You can run the code as-is and it will generate non string dataframes. The time still grows linearly for each append, but more slowly than it does for the dataframe with strings. You can enable that by adding str to the command line after the name of the python script.

bmoscon avatar Sep 12 '18 23:09 bmoscon

@dimosped @jamesblackburn

bmoscon avatar Sep 12 '18 23:09 bmoscon

For datafarmes with no strings, its taking about 3 to 3.2 seconds per append by the time it gets to 17m rows. (From a start of about 0.2 seconds).

For dataframes with strings it starts off similarly (0.5 seconds per append at start) and makes it to 3+ seconds an append by the time it gets to about 5m rows. By the time it hits 17m rows its taking about 10 seconds.

bmoscon avatar Sep 12 '18 23:09 bmoscon

also, not sure what happened here, but major spike in append times!

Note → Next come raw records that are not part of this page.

(* ===== verification/PyDict.v ===== *)
(** * Updating JSON objects

    Assignment, deletion and [update] on a Python dict, whose items keep the
    order of insertion. *)

From S2P Require Import Prelude PyJson.

(** [d[k] = v]: in place when the key is there, at the end otherwise. *)
Fixpoint dict_set (k : string) (v : json) (d : jobj) : jobj :=
  match d with
  | [] => [(k, v)]
  | (k', v') :: d => if String.eqb k k' then (k, v) :: d else (k', v') :: dict_set k v d
  end.

(** [d.pop(k, None)], [del d[k]] *)
Definition dict_pop (k : string) (d : jobj) : jobj := filter (λ kv, kv.1 ≠ k) d.

(** [d.update(e)] *)
Definition dict_update (d e : jobj) : jobj := foldl (λ d kv, dict_set kv.1 kv.2 d) d e.

(** [d.setdefault(k, v)]: the dict afterwards. *)
Definition dict_setdefault (k : string) (v : json) (d : jobj) : jobj :=
  if obj_in k d then d else dict_set k v d.

(** [isinstance(v, collections.abc.Mapping)] *)
Definition is_mapping (v : json) : bool := match v with JObj _ => true | _ => false end.

(** [bool(v)] *)
Definition truthy (v : json) : bool :=
  match v with
  | JNull => false
  | JBool b => b
  | JInt z => negb (z =? 0)
  | JFloat f => negb (float_eq_Z f 0)
  | JStr s => negb (String.eqb s "")
  | JList l => match l with [] => false | _ => true end
  | JObj d => match d with [] => false | _ => true end
  end.

(** ** Lemmas *)

Lemma obj_get_set k v d k' :
  obj_get k' (dict_set k v d) = if String.eqb k' k then Some v else obj_get k' d.
Proof.
  induction d as [|[k0 v0] d IH]; cbn; [done|].
  destruct (String.eqb_spec k k0) as [->|Hk]; cbn; [by destruct (String.eqb_spec k' k0)|].
  rewrite IH. destruct (String.eqb_spec k' k0) as [->|]; [|done].
  by destruct (String.eqb_spec k0 k) as [->|].
Qed.

Lemma obj_get_set_eq k v d : obj_get k (dict_set k v d) = Some v.
Proof. by rewrite obj_get_set, String.eqb_refl. Qed.

Lemma obj_get_set_ne k v d k' : k' ≠ k → obj_get k' (dict_set k v d) = obj_get k' d.
Proof. intros Hk. rewrite obj_get_set. by apply String.eqb_neq in Hk as ->. Qed.

Lemma obj_get_filter (P : string → Prop) `{∀ k, Decision (P k), ∀ kv : string * json, Decision (P kv.1)} d k :
  obj_get k (filter (λ kv, P kv.1) d) = if decide (P k) then obj_get k d else None.
Proof.
  induction d as [|[k0 v0] d IH]; [by case_decide|]. cbn [obj_get].
  destruct (decide (P k0)) as [Hp|Hp].
  - rewrite filter_cons_True by done. cbn [obj_get]. rewrite IH.
    destruct (String.eqb_spec k k0) as [->|]; [by rewrite decide_True|done].
  - rewrite filter_cons_False by done. rewrite IH.
    destruct (String.eqb_spec k k0) as [->|]; [by rewrite !decide_False|done].
Qed.

Lemma obj_get_pop k d k' : obj_get k' (dict_pop k d) = if String.eqb k' k then None else obj_get k' d.
Proof.
  unfold dict_pop. rewrite (obj_get_filter (λ x, x ≠ k)).
  destruct (String.eqb_spec k' k) as [->|]; case_decide; naive_solver.
Qed.

Lemma dict_set_fresh k v d : obj_get k d = None → dict_set k v d = d ++ [(k, v)].
Proof.
  induction d as [|[k0 v0] d IH]; cbn; [done|]. destruct (String.eqb k k0); [done|].
  intros Hd. by rewrite IH.
Qed.

Lemma dict_set_same k v d : obj_get k d = Some v → dict_set k v d = d.
Proof.
  induction d as [|[k0 v0] d IH]; cbn; [done|].
  destruct (String.eqb_spec k k0) as [->|]; [by intros [= ->]|]. intros Hd. by rewrite IH.
Qed.

Lemma dict_set_set k v w d : dict_set k v (dict_set k w d) = dict_set k v d.
Proof.
  induction d as [|[k0 v0] d IH]; cbn; [by rewrite String.eqb_refl|].
  destruct (String.eqb k k0) eqn:E; cbn; [by rewrite String.eqb_refl|]. by rewrite E, IH.
Qed.

Lemma dict_set_keys k v d k' : k' ∈ (dict_set k v d).*1 ↔ k' = k ∨ k' ∈ d.*1.
Proof.
  induction d as [|[k0 v0] d IH]; cbn; [set_solver|].
  destruct (String.eqb_spec k k0) as [->|]; cbn; rewrite !elem_of_cons, ?IH; naive_solver.
Qed.

Lemma dict_set_nodup k v d : NoDup d.*1 → NoDup (dict_set k v d).*1.
Proof.
  induction d as [|[k0 v0] d IH]; cbn; [intros _; apply NoDup_singleton|].
  rewrite NoDup_cons. intros [Hk Hd]. destruct (String.eqb_spec k k0) as [->|]; cbn.
  - by apply NoDup_cons.
  - apply NoDup_cons. split; [|auto]. rewrite dict_set_keys. naive_solver.
Qed.

Lemma dict_pop_set k v d : dict_pop k (dict_set k v d) = dict_pop k d.
Proof.
  unfold dict_pop. induction d as [|[k0 v0] d IH]; cbn [dict_set].
  - by rewrite filter_cons_False by (cbn; naive_solver).
  - destruct (String.eqb_spec k k0) as [->|]; [by rewrite !filter_cons_False by (cbn; naive_solver)|].
    rewrite !filter_cons_True by (cbn; naive_solver). by rewrite IH.
Qed.

Lemma dict_pop_absent k d : obj_get k d = None → dict_pop k d = d.
Proof.
  rewrite obj_get_None. intros Hk. unfold dict_pop. induction d as [|kv d IH]; [done|].
  rewrite fmap_cons, not_elem_of_cons in Hk. destruct Hk as [Hk Hd].
  rewrite filter_cons_True by (cbn in *; congruence). by rewrite IH.
Qed.

Lemma filter_set_false (P : string → Prop) `{∀ kv : string * json, Decision (P kv.1)} k v d :
  ¬ P k → filter (λ kv, P kv.1) (dict_set k v d) = filter (λ kv, P kv.1) d.
Proof.
  intros Hk. induction d as [|[k0 v0] d IH]; cbn [dict_set].
  - by rewrite filter_cons_False.
  - destruct (String.eqb_spec k k0) as [->|]; [by rewrite !filter_cons_False|].
    destruct (decide (P (k0, v0).1)); [rewrite !filter_cons_True|rewrite !filter_cons_False]; by rewrite ?IH.
Qed.

Lemma filter_set_true (P : string → Prop) `{∀ kv : string * json, Decision (P kv.1)} k v d :
  P k → filter (λ kv, P kv.1) (dict_set k v d) = dict_set k v (filter (λ kv, P kv.1) d).
Proof.
  intros Hk. induction d as [|[k0 v0] d IH]; cbn [dict_set].
  - by rewrite filter_cons_True.
  - destruct (String.eqb_spec k k0) as [->|Hne].
    + rewrite !filter_cons_True by done. cbn [dict_set]. by rewrite String.eqb_refl.
    + destruct (decide (P (k0, v0).1)); [rewrite !filter_cons_True by done|by rewrite !filter_cons_False].
      cbn [dict_set]. apply String.eqb_neq in Hne as ->. by rewrite IH.
Qed.

Lemma filter_again (P : string * json → Prop) `{∀ kv, Decision (P kv)} (d : jobj) :
  filter P (filter P d) = filter P d.
Proof. rewrite list_filter_filter. apply list_filter_iff. naive_solver. Qed.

note: total size is total number of rows in the symbol

Wrote dataframe of len 137756. Took 35.16470694541931 seconds
Total size: 45751841
Wrote dataframe of len 90127. Took 41.80634117126465 seconds
Total size: 45841968
Wrote dataframe of len 96921. Took 55.48118996620178 seconds
Total size: 45938889
Wrote dataframe of len 97367. Took 77.72691798210144 seconds
Total size: 46036256
Wrote dataframe of len 146128. Took 131.6923909187317 seconds
Total size: 46182384
Wrote dataframe of len 145066. Took 169.6080777645111 seconds
Total size: 46327450
Wrote dataframe of len 131074. Took 227.51464676856995 seconds
Total size: 46458524

bmoscon avatar Sep 13 '18 16:09 bmoscon

@dimosped i know we discussed this a while back - any chance we can try and narrow this down and fix it?